Data for review:
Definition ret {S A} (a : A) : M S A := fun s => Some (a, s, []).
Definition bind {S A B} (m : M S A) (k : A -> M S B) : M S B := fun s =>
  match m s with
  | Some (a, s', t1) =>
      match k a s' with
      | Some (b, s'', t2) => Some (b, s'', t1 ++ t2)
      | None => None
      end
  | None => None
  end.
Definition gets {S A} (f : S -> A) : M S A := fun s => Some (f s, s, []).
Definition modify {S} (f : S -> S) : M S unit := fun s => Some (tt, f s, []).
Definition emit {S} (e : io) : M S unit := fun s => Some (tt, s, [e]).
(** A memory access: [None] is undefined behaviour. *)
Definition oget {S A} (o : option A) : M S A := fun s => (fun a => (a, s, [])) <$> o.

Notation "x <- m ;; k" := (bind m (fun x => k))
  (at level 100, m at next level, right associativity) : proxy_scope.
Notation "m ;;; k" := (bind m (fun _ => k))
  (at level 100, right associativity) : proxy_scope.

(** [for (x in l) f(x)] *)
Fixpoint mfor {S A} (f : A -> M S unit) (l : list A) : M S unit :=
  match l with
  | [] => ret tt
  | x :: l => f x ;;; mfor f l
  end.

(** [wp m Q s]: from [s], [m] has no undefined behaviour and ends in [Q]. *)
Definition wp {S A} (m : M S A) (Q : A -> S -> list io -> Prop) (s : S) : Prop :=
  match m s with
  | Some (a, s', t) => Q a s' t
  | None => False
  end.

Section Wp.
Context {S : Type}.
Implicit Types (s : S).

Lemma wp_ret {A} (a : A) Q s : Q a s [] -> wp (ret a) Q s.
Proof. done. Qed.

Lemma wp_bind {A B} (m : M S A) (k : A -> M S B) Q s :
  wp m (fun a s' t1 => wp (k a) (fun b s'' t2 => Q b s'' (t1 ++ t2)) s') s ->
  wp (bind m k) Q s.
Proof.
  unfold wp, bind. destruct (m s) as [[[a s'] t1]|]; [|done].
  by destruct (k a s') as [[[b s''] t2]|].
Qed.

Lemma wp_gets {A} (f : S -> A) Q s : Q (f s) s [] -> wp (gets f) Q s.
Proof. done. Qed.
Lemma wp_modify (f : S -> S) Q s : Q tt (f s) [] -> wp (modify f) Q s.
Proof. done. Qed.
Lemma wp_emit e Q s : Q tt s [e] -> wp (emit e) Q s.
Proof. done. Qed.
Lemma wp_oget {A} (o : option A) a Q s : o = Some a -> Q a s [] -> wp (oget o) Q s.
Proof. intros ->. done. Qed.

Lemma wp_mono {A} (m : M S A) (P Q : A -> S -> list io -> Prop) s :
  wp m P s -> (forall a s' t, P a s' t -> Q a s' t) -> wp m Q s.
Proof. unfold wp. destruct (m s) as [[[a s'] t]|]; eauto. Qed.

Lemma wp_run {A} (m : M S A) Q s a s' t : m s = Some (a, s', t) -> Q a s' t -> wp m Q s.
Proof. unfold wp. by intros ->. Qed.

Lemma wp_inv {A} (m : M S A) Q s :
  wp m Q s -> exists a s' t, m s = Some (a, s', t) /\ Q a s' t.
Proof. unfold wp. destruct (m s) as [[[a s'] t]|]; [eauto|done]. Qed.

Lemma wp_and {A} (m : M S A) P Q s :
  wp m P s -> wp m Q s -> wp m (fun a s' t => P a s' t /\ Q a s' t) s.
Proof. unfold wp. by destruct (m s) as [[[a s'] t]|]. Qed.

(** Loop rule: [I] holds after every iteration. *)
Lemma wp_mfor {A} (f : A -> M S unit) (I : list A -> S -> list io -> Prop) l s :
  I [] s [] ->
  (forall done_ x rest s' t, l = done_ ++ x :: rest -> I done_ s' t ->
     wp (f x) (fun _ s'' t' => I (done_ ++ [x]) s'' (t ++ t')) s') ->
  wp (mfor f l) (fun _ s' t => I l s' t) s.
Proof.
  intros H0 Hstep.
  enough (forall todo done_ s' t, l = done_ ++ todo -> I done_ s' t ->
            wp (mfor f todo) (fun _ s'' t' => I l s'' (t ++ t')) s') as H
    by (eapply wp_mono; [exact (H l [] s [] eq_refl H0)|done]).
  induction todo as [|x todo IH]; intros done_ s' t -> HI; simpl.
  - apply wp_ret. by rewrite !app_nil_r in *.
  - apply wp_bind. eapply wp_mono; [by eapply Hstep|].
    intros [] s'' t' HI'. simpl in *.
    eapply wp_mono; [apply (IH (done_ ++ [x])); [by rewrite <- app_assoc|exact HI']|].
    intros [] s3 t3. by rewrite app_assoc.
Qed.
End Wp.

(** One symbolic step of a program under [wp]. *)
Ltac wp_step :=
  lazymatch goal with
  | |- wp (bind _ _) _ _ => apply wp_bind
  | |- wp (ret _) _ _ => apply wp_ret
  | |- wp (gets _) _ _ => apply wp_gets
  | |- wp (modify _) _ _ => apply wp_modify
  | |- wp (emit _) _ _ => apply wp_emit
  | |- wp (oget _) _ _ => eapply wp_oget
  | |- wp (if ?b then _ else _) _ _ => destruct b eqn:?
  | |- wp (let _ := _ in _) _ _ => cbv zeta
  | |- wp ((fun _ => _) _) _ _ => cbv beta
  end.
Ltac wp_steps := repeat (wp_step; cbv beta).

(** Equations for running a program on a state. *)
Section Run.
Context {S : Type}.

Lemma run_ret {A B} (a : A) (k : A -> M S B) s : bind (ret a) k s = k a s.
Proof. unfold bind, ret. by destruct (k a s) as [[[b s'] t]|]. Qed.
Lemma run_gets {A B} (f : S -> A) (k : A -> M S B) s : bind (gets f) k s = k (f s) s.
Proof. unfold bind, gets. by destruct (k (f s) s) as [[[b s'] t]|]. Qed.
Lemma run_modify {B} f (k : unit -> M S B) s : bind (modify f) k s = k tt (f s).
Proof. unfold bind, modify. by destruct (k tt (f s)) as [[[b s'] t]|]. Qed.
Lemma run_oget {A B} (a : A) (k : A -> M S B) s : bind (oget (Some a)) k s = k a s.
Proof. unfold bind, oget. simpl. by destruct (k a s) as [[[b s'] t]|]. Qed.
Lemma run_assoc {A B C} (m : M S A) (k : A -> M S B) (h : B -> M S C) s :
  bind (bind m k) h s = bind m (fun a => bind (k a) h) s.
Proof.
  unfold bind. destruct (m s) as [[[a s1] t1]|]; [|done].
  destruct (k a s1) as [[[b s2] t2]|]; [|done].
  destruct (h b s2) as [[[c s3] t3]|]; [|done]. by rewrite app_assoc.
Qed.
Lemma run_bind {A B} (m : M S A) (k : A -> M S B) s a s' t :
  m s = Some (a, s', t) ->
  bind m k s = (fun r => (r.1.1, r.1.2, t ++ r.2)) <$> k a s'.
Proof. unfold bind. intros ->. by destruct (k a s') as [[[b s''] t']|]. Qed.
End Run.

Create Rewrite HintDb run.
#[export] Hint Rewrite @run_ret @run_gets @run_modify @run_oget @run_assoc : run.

Try it:
When you output the entries, keep every line exactly as it appears above.

Response to this task:
Definition ret {S A} (a : A) : M S A := fun s => Some (a, s, []).
Definition bind {S A B} (m : M S A) (k : A -> M S B) : M S B := fun s =>
  match m s with
  | Some (a, s', t1) =>
      match k a s' with
      | Some (b, s'', t2) => Some (b, s'', t1 ++ t2)
      | None => None
      end
  | None => None
  end.
Definition gets {S A} (f : S -> A) : M S A := fun s => Some (f s, s, []).
Definition modify {S} (f : S -> S) : M S unit := fun s => Some (tt, f s, []).
Definition emit {S} (e : io) : M S unit := fun s => Some (tt, s, [e]).
(** A memory access: [None] is undefined behaviour. *)
Definition oget {S A} (o : option A) : M S A := fun s => (fun a => (a, s, [])) <$> o.

Notation "x <- m ;; k" := (bind m (fun x => k))
  (at level 100, m at next level, right associativity) : proxy_scope.
Notation "m ;;; k" := (bind m (fun _ => k))
  (at level 100, right associativity) : proxy_scope.

(** [for (x in l) f(x)] *)
Fixpoint mfor {S A} (f : A -> M S unit) (l : list A) : M S unit :=
  match l with
  | [] => ret tt
  | x :: l => f x ;;; mfor f l
  end.

(** [wp m Q s]: from [s], [m] has no undefined behaviour and ends in [Q]. *)
Definition wp {S A} (m : M S A) (Q : A -> S -> list io -> Prop) (s : S) : Prop :=
  match m s with
  | Some (a, s', t) => Q a s' t
  | None => False
  end.

Section Wp.
Context {S : Type}.
Implicit Types (s : S).

Lemma wp_ret {A} (a : A) Q s : Q a s [] -> wp (ret a) Q s.
Proof. done. Qed.

Lemma wp_bind {A B} (m : M S A) (k : A -> M S B) Q s :
  wp m (fun a s' t1 => wp (k a) (fun b s'' t2 => Q b s'' (t1 ++ t2)) s') s ->
  wp (bind m k) Q s.
Proof.
  unfold wp, bind. destruct (m s) as [[[a s'] t1]|]; [|done].
  by destruct (k a s') as [[[b s''] t2]|].
Qed.

Lemma wp_gets {A} (f : S -> A) Q s : Q (f s) s [] -> wp (gets f) Q s.
Proof. done. Qed.
Lemma wp_modify (f : S -> S) Q s : Q tt (f s) [] -> wp (modify f) Q s.
Proof. done. Qed.
Lemma wp_emit e Q s : Q tt s [e] -> wp (emit e) Q s.
Proof. done. Qed.
Lemma wp_oget {A} (o : option A) a Q s : o = Some a -> Q a s [] -> wp (oget o) Q s.
Proof. intros ->. done. Qed.

Lemma wp_mono {A} (m : M S A) (P Q : A -> S -> list io -> Prop) s :
  wp m P s -> (forall a s' t, P a s' t -> Q a s' t) -> wp m Q s.
Proof. unfold wp. destruct (m s) as [[[a s'] t]|]; eauto. Qed.

Lemma wp_run {A} (m : M S A) Q s a s' t : m s = Some (a, s', t) -> Q a s' t -> wp m Q s.
Proof. unfold wp. by intros ->. Qed.

Lemma wp_inv {A} (m : M S A) Q s :
  wp m Q s -> exists a s' t, m s = Some (a, s', t) /\ Q a s' t.
Proof. unfold wp. destruct (m s) as [[[a s'] t]|]; [eauto|done]. Qed.

Lemma wp_and {A} (m : M S A) P Q s :
  wp m P s -> wp m Q s -> wp m (fun a s' t => P a s' t /\ Q a s' t) s.
Proof. unfold wp. by destruct (m s) as [[[a s'] t]|]. Qed.

(** Loop rule: [I] holds after every iteration. *)
Lemma wp_mfor {A} (f : A -> M S unit) (I : list A -> S -> list io -> Prop) l s :
  I [] s [] ->
  (forall done_ x rest s' t, l = done_ ++ x :: rest -> I done_ s' t ->
     wp (f x) (fun _ s'' t' => I (done_ ++ [x]) s'' (t ++ t')) s') ->
  wp (mfor f l) (fun _ s' t => I l s' t) s.
Proof.
  intros H0 Hstep.
  enough (forall todo done_ s' t, l = done_ ++ todo -> I done_ s' t ->
            wp (mfor f todo) (fun _ s'' t' => I l s'' (t ++ t')) s') as H
    by (eapply wp_mono; [exact (H l [] s [] eq_refl H0)|done]).
  induction todo as [|x todo IH]; intros done_ s' t -> HI; simpl.
  - apply wp_ret. by rewrite !app_nil_r in *.
  - apply wp_bind. eapply wp_mono; [by eapply Hstep|].
    intros [] s'' t' HI'. simpl in *.
    eapply wp_mono; [apply (IH (done_ ++ [x])); [by rewrite <- app_assoc|exact HI']|].
    intros [] s3 t3. by rewrite app_assoc.
Qed.
End Wp.

(** One symbolic step of a program under [wp]. *)
Ltac wp_step :=
  lazymatch goal with
  | |- wp (bind _ _) _ _ => apply wp_bind
  | |- wp (ret _) _ _ => apply wp_ret
  | |- wp (gets _) _ _ => apply wp_gets
  | |- wp (modify _) _ _ => apply wp_modify
  | |- wp (emit _) _ _ => apply wp_emit
  | |- wp (oget _) _ _ => eapply wp_oget
  | |- wp (if ?b then _ else _) _ _ => destruct b eqn:?
  | |- wp (let _ := _ in _) _ _ => cbv zeta
  | |- wp ((fun _ => _) _) _ _ => cbv beta
  end.
Ltac wp_steps := repeat (wp_step; cbv beta).

(** Equations for running a program on a state. *)
Section Run.
Context {S : Type}.

Lemma run_ret {A B} (a : A) (k : A -> M S B) s : bind (ret a) k s = k a s.
Proof. unfold bind, ret. by destruct (k a s) as [[[b s'] t]|]. Qed.
Lemma run_gets {A B} (f : S -> A) (k : A -> M S B) s : bind (gets f) k s = k (f s) s.
Proof. unfold bind, gets. by destruct (k (f s) s) as [[[b s'] t]|]. Qed.
Lemma run_modify {B} f (k : unit -> M S B) s : bind (modify f) k s = k tt (f s).
Proof. unfold bind, modify. by destruct (k tt (f s)) as [[[b s'] t]|]. Qed.
Lemma run_oget {A B} (a : A) (k : A -> M S B) s : bind (oget (Some a)) k s = k a s.
Proof. unfold bind, oget. simpl. by destruct (k a s) as [[[b s'] t]|]. Qed.
Lemma run_assoc {A B C} (m : M S A) (k : A -> M S B) (h : B -> M S C) s :
  bind (bind m k) h s = bind m (fun a => bind (k a) h) s.
Proof.
  unfold bind. destruct (m s) as [[[a s1] t1]|]; [|done].
  destruct (k a s1) as [[[b s2] t2]|]; [|done].
  destruct (h b s2) as [[[c s3] t3]|]; [|done]. by rewrite app_assoc.
Qed.
Lemma run_bind {A B} (m : M S A) (k : A -> M S B) s a s' t :
  m s = Some (a, s', t) ->
  bind m k s = (fun r => (r.1.1, r.1.2, t ++ r.2)) <$> k a s'.
Proof. unfold bind. intros ->. by destruct (k a s') as [[[b s''] t']|]. Qed.
End Run.

Create Rewrite HintDb run.
#[export] Hint Rewrite @run_ret @run_gets @run_modify @run_oget @run_assoc : run.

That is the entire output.